What to do>
Transcribe exactly each line of the entries, from the opening line to the line with "Definition JobId := string.", with both of those lines included.

Data for review>
◇ ◇ ◇ ◇ ◇

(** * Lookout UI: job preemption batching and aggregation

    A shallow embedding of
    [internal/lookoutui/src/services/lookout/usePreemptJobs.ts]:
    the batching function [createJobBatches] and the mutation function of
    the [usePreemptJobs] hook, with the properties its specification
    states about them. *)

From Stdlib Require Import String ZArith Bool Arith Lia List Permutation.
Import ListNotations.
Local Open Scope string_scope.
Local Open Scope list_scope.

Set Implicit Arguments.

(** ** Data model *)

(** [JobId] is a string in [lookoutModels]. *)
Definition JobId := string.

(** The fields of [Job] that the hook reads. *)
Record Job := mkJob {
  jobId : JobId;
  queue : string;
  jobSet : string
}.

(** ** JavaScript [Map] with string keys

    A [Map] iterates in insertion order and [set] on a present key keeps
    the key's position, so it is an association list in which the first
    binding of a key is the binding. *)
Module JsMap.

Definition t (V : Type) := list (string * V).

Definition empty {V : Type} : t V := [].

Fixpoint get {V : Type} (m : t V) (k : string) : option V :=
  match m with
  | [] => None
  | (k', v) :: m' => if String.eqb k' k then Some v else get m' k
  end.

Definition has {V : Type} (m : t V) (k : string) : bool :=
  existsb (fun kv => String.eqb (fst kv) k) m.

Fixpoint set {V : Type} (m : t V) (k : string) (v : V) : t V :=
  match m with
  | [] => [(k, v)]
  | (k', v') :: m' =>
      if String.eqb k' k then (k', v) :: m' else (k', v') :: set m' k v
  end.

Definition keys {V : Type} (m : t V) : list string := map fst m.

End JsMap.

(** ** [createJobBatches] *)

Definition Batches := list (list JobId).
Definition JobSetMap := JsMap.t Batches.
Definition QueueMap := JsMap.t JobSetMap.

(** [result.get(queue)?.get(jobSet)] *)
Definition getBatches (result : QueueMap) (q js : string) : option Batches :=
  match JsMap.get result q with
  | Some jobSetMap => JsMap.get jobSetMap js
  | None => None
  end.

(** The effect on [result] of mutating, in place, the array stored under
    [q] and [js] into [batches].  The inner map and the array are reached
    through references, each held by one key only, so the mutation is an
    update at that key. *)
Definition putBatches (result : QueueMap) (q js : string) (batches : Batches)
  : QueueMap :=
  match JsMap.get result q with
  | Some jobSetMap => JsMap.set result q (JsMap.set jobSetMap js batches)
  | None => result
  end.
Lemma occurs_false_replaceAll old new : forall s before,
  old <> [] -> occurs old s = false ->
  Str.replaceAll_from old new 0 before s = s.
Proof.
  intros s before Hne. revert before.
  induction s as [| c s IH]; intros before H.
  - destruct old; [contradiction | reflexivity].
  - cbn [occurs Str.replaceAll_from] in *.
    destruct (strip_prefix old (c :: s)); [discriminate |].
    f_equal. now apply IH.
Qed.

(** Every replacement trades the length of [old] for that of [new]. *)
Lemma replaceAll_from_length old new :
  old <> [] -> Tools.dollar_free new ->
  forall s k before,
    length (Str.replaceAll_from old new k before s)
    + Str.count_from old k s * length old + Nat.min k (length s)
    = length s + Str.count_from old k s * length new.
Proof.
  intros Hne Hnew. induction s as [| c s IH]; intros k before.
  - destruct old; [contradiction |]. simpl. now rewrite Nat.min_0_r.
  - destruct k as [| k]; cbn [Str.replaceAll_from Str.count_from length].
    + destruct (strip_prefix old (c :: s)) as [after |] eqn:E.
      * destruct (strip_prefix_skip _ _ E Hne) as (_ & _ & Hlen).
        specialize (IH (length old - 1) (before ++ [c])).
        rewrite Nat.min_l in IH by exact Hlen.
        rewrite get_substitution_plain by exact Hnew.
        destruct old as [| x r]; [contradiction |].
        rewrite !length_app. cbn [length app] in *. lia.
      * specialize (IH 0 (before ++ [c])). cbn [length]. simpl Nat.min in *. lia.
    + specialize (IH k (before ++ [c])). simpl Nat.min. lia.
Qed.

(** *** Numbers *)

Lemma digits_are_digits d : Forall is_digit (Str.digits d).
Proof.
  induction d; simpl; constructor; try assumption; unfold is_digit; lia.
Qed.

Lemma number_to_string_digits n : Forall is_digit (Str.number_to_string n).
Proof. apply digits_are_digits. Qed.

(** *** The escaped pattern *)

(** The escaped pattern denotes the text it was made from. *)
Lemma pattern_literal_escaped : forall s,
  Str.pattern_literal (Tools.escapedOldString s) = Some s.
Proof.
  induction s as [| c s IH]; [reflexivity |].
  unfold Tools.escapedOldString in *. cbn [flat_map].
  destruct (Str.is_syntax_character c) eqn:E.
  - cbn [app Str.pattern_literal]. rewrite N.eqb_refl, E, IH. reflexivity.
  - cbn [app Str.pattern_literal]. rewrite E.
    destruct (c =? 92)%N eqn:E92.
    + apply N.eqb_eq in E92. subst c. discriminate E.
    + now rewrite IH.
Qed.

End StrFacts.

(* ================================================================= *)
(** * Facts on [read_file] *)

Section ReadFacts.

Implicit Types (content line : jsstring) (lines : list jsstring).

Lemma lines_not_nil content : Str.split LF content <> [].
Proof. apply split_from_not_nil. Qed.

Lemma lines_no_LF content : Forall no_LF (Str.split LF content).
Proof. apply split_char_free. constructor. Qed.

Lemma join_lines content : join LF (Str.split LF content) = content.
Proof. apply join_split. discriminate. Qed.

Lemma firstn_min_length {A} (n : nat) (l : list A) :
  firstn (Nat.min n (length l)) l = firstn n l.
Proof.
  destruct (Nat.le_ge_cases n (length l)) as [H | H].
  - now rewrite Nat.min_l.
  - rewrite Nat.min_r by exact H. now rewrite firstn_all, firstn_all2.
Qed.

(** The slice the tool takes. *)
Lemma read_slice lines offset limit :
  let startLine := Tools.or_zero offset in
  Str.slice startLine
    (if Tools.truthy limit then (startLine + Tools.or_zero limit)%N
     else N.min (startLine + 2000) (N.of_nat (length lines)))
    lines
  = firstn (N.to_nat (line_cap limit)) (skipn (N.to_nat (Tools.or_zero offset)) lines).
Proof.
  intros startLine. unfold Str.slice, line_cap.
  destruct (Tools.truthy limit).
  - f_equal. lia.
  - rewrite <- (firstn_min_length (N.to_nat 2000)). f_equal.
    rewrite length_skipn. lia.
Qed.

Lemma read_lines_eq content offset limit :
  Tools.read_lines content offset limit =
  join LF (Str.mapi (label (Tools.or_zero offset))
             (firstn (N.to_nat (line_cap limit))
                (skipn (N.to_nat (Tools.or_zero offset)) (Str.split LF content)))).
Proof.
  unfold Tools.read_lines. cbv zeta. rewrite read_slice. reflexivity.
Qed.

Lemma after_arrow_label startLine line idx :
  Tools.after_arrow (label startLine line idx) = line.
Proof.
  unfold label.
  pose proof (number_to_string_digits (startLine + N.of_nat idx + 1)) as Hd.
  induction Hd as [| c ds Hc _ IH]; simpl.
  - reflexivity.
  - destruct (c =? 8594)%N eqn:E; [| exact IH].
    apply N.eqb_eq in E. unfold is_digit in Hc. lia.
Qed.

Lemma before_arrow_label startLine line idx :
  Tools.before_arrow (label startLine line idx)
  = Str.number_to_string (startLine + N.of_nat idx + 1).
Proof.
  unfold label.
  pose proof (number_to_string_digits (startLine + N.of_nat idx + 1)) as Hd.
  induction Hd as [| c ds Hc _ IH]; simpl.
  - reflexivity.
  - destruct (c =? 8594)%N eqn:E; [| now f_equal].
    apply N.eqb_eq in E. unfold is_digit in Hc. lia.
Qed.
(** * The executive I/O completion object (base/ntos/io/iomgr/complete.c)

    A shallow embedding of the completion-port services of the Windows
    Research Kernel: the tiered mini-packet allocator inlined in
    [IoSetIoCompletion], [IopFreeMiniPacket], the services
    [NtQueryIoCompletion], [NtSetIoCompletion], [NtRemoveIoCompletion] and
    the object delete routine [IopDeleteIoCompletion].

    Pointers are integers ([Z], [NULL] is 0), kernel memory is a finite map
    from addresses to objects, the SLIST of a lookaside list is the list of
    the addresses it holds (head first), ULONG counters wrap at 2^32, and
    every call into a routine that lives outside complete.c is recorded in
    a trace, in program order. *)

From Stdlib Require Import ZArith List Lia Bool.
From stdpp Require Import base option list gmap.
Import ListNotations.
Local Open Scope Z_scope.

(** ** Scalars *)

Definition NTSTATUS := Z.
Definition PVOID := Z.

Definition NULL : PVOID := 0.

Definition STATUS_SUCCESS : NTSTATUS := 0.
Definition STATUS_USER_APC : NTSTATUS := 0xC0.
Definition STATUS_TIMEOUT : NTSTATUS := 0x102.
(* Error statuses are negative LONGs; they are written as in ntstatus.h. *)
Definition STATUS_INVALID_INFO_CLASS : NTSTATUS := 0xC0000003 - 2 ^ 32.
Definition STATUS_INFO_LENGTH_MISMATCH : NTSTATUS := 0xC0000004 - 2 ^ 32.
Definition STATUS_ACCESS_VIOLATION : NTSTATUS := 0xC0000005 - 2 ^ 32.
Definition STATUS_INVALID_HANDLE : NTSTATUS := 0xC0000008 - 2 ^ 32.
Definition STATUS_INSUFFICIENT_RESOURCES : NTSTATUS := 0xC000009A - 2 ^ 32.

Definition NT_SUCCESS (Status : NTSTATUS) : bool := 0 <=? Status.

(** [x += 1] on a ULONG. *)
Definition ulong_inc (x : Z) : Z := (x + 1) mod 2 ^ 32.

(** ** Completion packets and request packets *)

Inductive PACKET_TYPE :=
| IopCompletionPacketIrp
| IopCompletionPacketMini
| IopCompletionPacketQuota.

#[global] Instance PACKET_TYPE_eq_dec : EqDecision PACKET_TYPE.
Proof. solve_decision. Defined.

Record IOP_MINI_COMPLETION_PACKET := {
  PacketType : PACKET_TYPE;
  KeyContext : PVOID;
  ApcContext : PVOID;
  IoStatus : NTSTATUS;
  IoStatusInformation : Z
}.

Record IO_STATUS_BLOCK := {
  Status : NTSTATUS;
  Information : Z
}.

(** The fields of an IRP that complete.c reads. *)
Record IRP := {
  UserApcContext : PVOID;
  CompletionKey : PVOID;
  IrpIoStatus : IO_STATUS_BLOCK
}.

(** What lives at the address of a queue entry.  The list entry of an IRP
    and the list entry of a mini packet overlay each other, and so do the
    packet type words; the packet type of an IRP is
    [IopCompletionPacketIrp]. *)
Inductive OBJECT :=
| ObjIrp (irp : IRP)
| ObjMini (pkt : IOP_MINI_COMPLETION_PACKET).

◇ ◇ ◇ ◇ ◇

Task answer>
(** * Lookout UI: job preemption batching and aggregation

    A shallow embedding of
    [internal/lookoutui/src/services/lookout/usePreemptJobs.ts]:
    the batching function [createJobBatches] and the mutation function of
    the [usePreemptJobs] hook, with the properties its specification
    states about them. *)

From Stdlib Require Import String ZArith Bool Arith Lia List Permutation.
Import ListNotations.
Local Open Scope string_scope.
Local Open Scope list_scope.

Set Implicit Arguments.

(** ** Data model *)

(** [JobId] is a string in [lookoutModels]. *)
Definition JobId := string.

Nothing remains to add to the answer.